Interest: exemptions: compensation for mis-sold pensions
Interest included in compensation for mis-sold personal pensions
FA96/S148 exempts compensation received for mis-sold personal pensions from both income tax and capital gains tax, provided certain statutory conditions are met. The recipient of the compensation must
- have opted or transferred out of, or failed to join, an occupational pension scheme, in favour of becoming a member of a personal pension plan or taking out a retirement annuity contract,
- as a result of receiving ‘bad investment advice’, and
- at least part of this advice must have given in the period 29 April 1988 to 30 June 1994 (the period covered by the review ordered by the Securities and Investment Board in 1994).
‘Bad investment advice’ is statutorily defined in FA96/S148 (6) - see CG13083. Guidance on the tax treatment of compensation for mis-sold pensions generally is at CG13080 onwards.
There is also an exemption (FA96/S148 (5)) for interest included in such compensation payments. But this exemption only covers interest up to the date on which the capital sum payable is agreed, or determined by a court, tribunal or arbitrator. If there is delay between agreement of the amount and actual payment, interest for that period is taxable in the normal way.

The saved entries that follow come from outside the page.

(** Where the [try] block leaves the data directory: a throw comes
    before the copy, so only the two scratch names can differ. *)
Lemma try_block_frame (type : string) (response : attempt string)
    (fs fs' : list entry) (r : attempt unit) :
  try_block tar_extract type response fs = (fs', r) ->
  match r with
  | Done _ =>
      same_outside [tempFile_of type; tempDir_of type; destPath_of type] fs fs'
  | Thrown _ => same_outside [tempFile_of type; tempDir_of type] fs fs'
  end.
Proof.
  unfold try_block. destruct response as [data|m0].
  2:{ intros E. injection E as <- <-. apply same_outside_refl. }
  destruct (writeFileSync (tempFile_of type) data fs) as [fs1|m] eqn:W.
  2:{ intros E. injection E as <- <-. apply same_outside_refl. }
  apply writeFileSync_done in W.
  set (two := [tempFile_of type; tempDir_of type]).
  assert (F1 : same_outside two fs fs1).
  { rewrite W. apply same_outside_put. simpl. auto. }
  set (fs2 := if existsSync (tempDir_of type) fs1 then fs1
              else mkdirSync (tempDir_of type) fs1).
  assert (F2 : same_outside two fs fs2).
  { subst fs2. destruct (existsSync (tempDir_of type) fs1); [exact F1|].
    eapply same_outside_trans; [exact F1|].
    apply same_outside_put. simpl. auto. }
  assert (P2 : exists d, lookup_entry (tempFile_of type) fs2
                         = Some (File (tempFile_of type) d)).
  { exists data. subst fs2.
    assert (P1 : lookup_entry (tempFile_of type) fs1
                 = Some (File (tempFile_of type) data))
      by (rewrite W; apply (lookup_put_same (File (tempFile_of type) data))).
    destruct (existsSync (tempDir_of type) fs1); [exact P1|].
    unfold mkdirSync. rewrite lookup_put_other; [exact P1|].
    simpl. intros E. symmetry in E. exact (tempFile_not_tempDir type E). }
  clearbody fs2.
  destruct (match lookup_entry (tempDir_of type) fs2 with
            | Some (Dir _ items) => tar_extract data items
            | _ => Thrown "ENOTDIR: not a directory"
            end) as [items|m] eqn:T.
  2:{ intros E. injection E as <- <-. exact F2. }
  set (fs3 := put_entry (Dir (tempDir_of type) items) fs2).
  assert (F3 : same_outside two fs fs3).
  { eapply same_outside_trans; [exact F2|].
    apply same_outside_put. simpl. auto. }
  assert (P3 : exists d, lookup_entry (tempFile_of type) fs3
                         = Some (File (tempFile_of type) d)).
  { destruct P2 as [d P2]. exists d. subst fs3.
    rewrite lookup_put_other; [exact P2|].
    simpl. intros E. symmetry in E. exact (tempFile_not_tempDir type E). }
  clearbody fs3.
  destruct (findMmdbFile [tempDir_of type] items) as [p|].
  2:{ intros E. injection E as <- <-. exact F3. }
  destruct (copyFileSync p (destPath_of type) fs3) as [fs4|m] eqn:K.
  2:{ intros E. injection E as <- <-. exact F3. }
  apply copyFileSync_done in K. destruct K as [d K].
  destruct P3 as [d3 P3].
  assert (P4 : lookup_entry (tempFile_of type) fs4
               = Some (File (tempFile_of type) d3)).
  { rewrite K, lookup_put_other; [exact P3|]. simpl.
    apply destPath_not_tempFile. }
  unfold unlinkSync. rewrite P4. intros E. injection E as <- <-.
  set (three := [tempFile_of type; tempDir_of type; destPath_of type]).
  assert (I2 : incl two three) by (intros x [<- | [<- | []]]; simpl; auto).
  subst fs4.
  apply (@same_outside_trans three fs fs3);
    [exact (@same_outside_more _ _ _ _ I2 F3)|].
  apply (@same_outside_trans three fs3
           (put_entry (File (destPath_of type) d) fs3));
    [apply same_outside_put; simpl; auto|].
  apply (@same_outside_trans three _
           (remove_entry (tempFile_of type)
              (put_entry (File (destPath_of type) d) fs3)));
    [apply same_outside_remove; simpl; auto|].
  unfold rmSync. apply same_outside_remove. simpl. auto.
Qed.

Lemma job_same_outside (type : string) (response : attempt string)
    (fs : list entry) :
  same_outside (job_names type) fs
    (fst (downloadAndExtractDatabase tar_extract type response fs)).
Proof.
  unfold downloadAndExtractDatabase, job_names.
  destruct (try_block tar_extract type response fs) as [fs1 [u|m]] eqn:T;
    apply try_block_frame in T; [exact T|].
  assert (I2 : incl [tempFile_of type; tempDir_of type]
                    [tempFile_of type; tempDir_of type; destPath_of type])
    by (intros x [<- | [<- | []]]; simpl; auto).
  apply (@same_outside_more _ _ _ _ I2) in T.
  destruct (existsSync (tempFile_of type) fs1); [|exact T].
  destruct (unlinkSync (tempFile_of type) fs1) as [fs2|m'] eqn:U; [|exact T].
  apply unlinkSync_done in U. subst fs2. cbn [fst].
  eapply same_outside_trans; [exact T|].
  apply same_outside_remove. simpl. auto.
Qed.

(** X12.  One run of the job changes the data directory under its archive,
    its scratch directory and its destination file only; a run that does
    not end in success leaves the destination file as it was. *)
Theorem refresh_touches_its_own_names (type : string)
    (response : attempt string) (fs : list entry) :
  same_outside (job_names type) fs
    (fst (downloadAndExtractDatabase tar_extract type response fs))
  /\ (snd (downloadAndExtractDatabase tar_extract type response fs) <> Updated ->
      same_outside [tempFile_of type; tempDir_of type] fs
        (fst (downloadAndExtractDatabase tar_extract type response fs))
      /\ lookup_entry (destPath_of type)
           (fst (downloadAndExtractDatabase tar_extract type response fs))
         = lookup_entry (destPath_of type) fs).
Proof.
  split; [apply job_same_outside|].
  set (two := [tempFile_of type; tempDir_of type]).
  assert (Hd : ~ In (destPath_of type) two).
  { intros [E | [E | []]]; symmetry in E.
    - exact (destPath_not_tempFile type E).
    - exact (destPath_not_tempDir type E). }
  unfold downloadAndExtractDatabase.
  destruct (try_block tar_extract type response fs) as [fs1 [u|m]] eqn:T;
    apply try_block_frame in T.
  - cbn [snd]. intros H. congruence.
  - intros _.
    assert (F : same_outside two fs
                  (fst (if existsSync (tempFile_of type) fs1
                        then match unlinkSync (tempFile_of type) fs1 with
                             | Done fs'' => (fs'', Failed m)
                             | Thrown message' => (fs1, Rejected message')
                             end
                        else (fs1, Failed m)))).
    { destruct (existsSync (tempFile_of type) fs1); [|exact T].
      destruct (unlinkSync (tempFile_of type) fs1) as [fs2|m'] eqn:U;
        [|exact T].
      apply unlinkSync_done in U. subst fs2. cbn [fst].
      eapply same_outside_trans; [exact T|].
      apply same_outside_remove. simpl. auto. }
    split; [exact F|]. apply F. exact Hd.
Qed.

End RefreshFrame.

Lemma unique_entry_dir (name : string) (items : list entry) :
  unique_entry (Dir name items) <-> unique_names items.
Proof.
  unfold unique_names. simpl. split; intros [Hn Hu]; (split; [exact Hn|]).
  - induction items as [|e rest IH]; [constructor|].
    destruct Hu as [He Hr]. constructor; [exact He|].
    apply IH; [inversion Hn; assumption | exact Hr].
  - induction Hu as [|e rest He _ IH]; [exact I|].
    split; [exact He|]. apply IH. inversion Hn; assumption.
Qed.

Lemma payload_data_of_dir (name : string) (sub : list entry) :
  payload_data_of (Dir name sub) = payload_data sub.
Proof.
  simpl. induction sub as [|e rest IH]; simpl; [reflexivity|].
  rewrite IH. reflexivity.
Qed.

Lemma substring_split (k : nat) (s : string) :
  k <= String.length s ->
  s = (String.substring 0 k s
       ++ String.substring k (String.length s - k) s)%string.
Proof.
  revert k. induction s as [|c s IH]; intros k Hk.
  - destruct k; reflexivity.
  - destruct k as [|k]; simpl.
    + rewrite substring_all. reflexivity.
    + simpl in Hk. rewrite <- IH by lia. reflexivity.
Qed.

Lemma endsWith_suffix (item suffix : string) :
  endsWith item suffix = true -> exists pre, item = (pre ++ suffix)%string.
Proof.
  unfold endsWith. intros H. apply andb_true_iff in H. destruct H as [Hl He].
  apply Nat.leb_le in Hl. apply String.eqb_eq in He.
  exists (String.substring 0 (String.length item - String.length suffix) item).
  assert (Hk : String.length item - String.length suffix <= String.length item)
    by lia.
  pose proof (substring_split _ item Hk) as S.
  replace (String.length item - (String.length item - String.length suffix))
    with (String.length suffix) in S by lia.
  rewrite He in S. exact S.
Qed.

Lemma lookup_entry_in (name : string) (fs : list entry) (e : entry) :
  lookup_entry name fs = Some e -> In name (map entry_name fs).
Proof.
  induction fs as [|e' rest IH]; simpl; [discriminate|].
  destruct (String.eqb (entry_name e') name) eqn:E.
  - intros _. left. apply String.eqb_eq. exact E.
  - intros H. right. apply IH. exact H.
Qed.

Lemma read_path_head (rel : path) (items : list entry) (e : entry) :
  read_path rel items = Some e ->
  exists n below, rel = n :: below /\ In n (map entry_name items).
Proof.
  destruct rel as [|n below]; simpl; [discriminate|].
  intros H. exists n, below. split; [reflexivity|].
  destruct below as [|m below'].
  - eapply lookup_entry_in. exact H.
  - destruct (lookup_entry n items) as [e0|] eqn:E; [|discriminate].
    eapply lookup_entry_in. exact E.
Qed.

Lemma read_path_skip (rel : path) (e0 : entry) (items : list entry)
    (e : entry) :
  ~ In (entry_name e0) (map entry_name items) ->
  read_path rel items = Some e ->
  read_path rel (e0 :: items) = Some e.
Proof.
  intros Hn H. destruct (read_path_head rel items e H) as (n & below & -> & Hin).
  assert (E : String.eqb (entry_name e0) n = false).
  { apply String.eqb_neq. intros E'. rewrite <- E' in Hin. exact (Hn Hin). }
  destruct below as [|m below']; cbn [read_path lookup_entry] in *;
    rewrite E; exact H.
Qed.
(** * SmartHealthyScan: the capture and bounded-latency analysis pipeline

    A shallow embedding of the three pieces of the application that carry
    state and asynchrony:

    - [GeminiService]: [analyzeIngredientsAndGetRecipes] (geminiService.ts);
    - [App]: [handleCapture], the race of the analysis call against the
      35000 ms timer (App.tsx);
    - [CameraView]: [startCamera] and [capturePhoto] (CameraView.tsx);
    - [ResultDisplay]: the favourites, the check lists, the selector counts
      and the order of the recipe list (ResultDisplay.tsx);
    - [Ui]: the page as a whole, [App] rendering [CameraView] or
      [ResultDisplay] and the effects that start and stop the camera.

    JavaScript runs these on one event loop.  An [async] function is split at
    its [await]s: one definition for the synchronous prefix, one for each
    continuation; the environment (camera, network, timers, canvas) supplies
    the outcome each continuation is resumed with. *)

From Stdlib Require Import String Ascii List Arith NArith ZArith Lia Bool.
From Stdlib Require Import Permutation Sorted.
From stdpp Require Import base list strings gmap.
Import ListNotations.
Open Scope string_scope.
Set Warnings "-register-all,-clear-no-such-hyp".

(** ** JavaScript values the code handles *)

Module Js.

Inductive Nullish : Type := Null | Undefined.

(** A thrown value ([catch (error: any)]).  The code only ever reads
    [.message] from it: an object, or a primitive other than [null] and
    [undefined], whose [message] is a string or is absent ([undefined] or
    [null]); or [null] or [undefined] itself, on which reading [.message]
    throws.  A value whose [message] is of another kind is not a [Thrown];
    the one place where the code can meet such a value has a case of its
    own ([GeminiService.RejectsOdd]). *)
Inductive Thrown : Type :=
| ErrorObj (message : option string)
| Bare (n : Nullish).

(** Why the engine raises a [TypeError] when the code reads a caught
    value. *)
Inductive TypeErrorCause : Type :=
| MessageOf (n : Nullish)     (* [null.message], [undefined.message] *)
| IncludesNotCallable.        (* [m.includes(...)] where [m] has no such method *)

(** [new Error(msg)] *)
Definition new_Error (msg : string) : Thrown := ErrorObj (Some msg).

Inductive Settlement (A : Type) : Type :=
| Fulfilled (value : A)
| Rejected (reason : Thrown).
Arguments Fulfilled {A} value.
Arguments Rejected {A} reason.

(** A promise: unsettled or settled once, and whether a rejection handler
    is subscribed (a rejection without one is reported to the host as an
    unhandled rejection). *)
Record Promise (A : Type) : Type := mkPromise {
  state : option (Settlement A);
  handled : bool
}.
Arguments mkPromise {A} state handled.
Arguments state {A} p.
Arguments handled {A} p.

(** Truthiness of a string-or-undefined ([!text], [if (base64)],
    [err.message || ...]): undefined and the empty string are falsy. *)
Definition truthy (s : option string) : bool :=
  match s with
  | None => false
  | Some s => negb (String.eqb s "")
  end.

(** [a || d] on a string-or-undefined [a]. *)
Definition or_else (a : option string) (d : string) : string :=
  match a with
  | Some s => if String.eqb s "" then d else s
  | None => d
  end.

(** [String.prototype.includes].  The strings are UTF-8 bytes and the
    needles used are ASCII, whose bytes never occur inside a multi-byte
    sequence, so byte-wise search agrees with the search on code units. *)
Fixpoint includes (s needle : string) : bool :=
  String.prefix needle s ||
  match s with
  | EmptyString => false
  | String _ rest => includes rest needle
  end.

(** [s.split(sep)] for a one-character separator. *)
Fixpoint split (sep : ascii) (s : string) : list string :=
  match s with
  | EmptyString => [EmptyString]
  | String c rest =>
      if Ascii.eqb c sep then EmptyString :: split sep rest
      else match split sep rest with
           | piece :: pieces => String c piece :: pieces
           | [] => [String c EmptyString]
           end
  end.

(** The result of [JSON.parse]: a JSON value.  Numbers are kept as
    integers, which is all the response schema asks for. *)
Inductive Json : Type :=
| JNull
| JBool (b : bool)
| JNumber (n : Z)
| JString (s : string)
| JArray (items : list Json)
| JObject (fields : list (string * Json)).

(** [obj.key] on a parsed object. *)
Fixpoint field (key : string) (fields : list (string * Json)) : option Json :=
  match fields with
  | [] => None
  | (k, v) :: rest => if String.eqb k key then Some v else field key rest
  end.

End Js.
Import Js.

(** ** types.ts *)

Module Types.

An extra-statutory concession (ESCA99) announced in a press release of 28 February 2000 (PR23/00) extended the FA96/S148 exemptions, including the exemption for interest, to compensation received for Free Standing Additional Voluntary Contributions (FSAVC) that were mis-sold in the period 28 April 1998 to 15 August 1999. Again, only interest up to the date on which the compensation payable was agreed is exempted
The exemption is specific to compensation for mis-selling of pensions - it does not extend to mis-selling of financial products generally (see SAIM2080).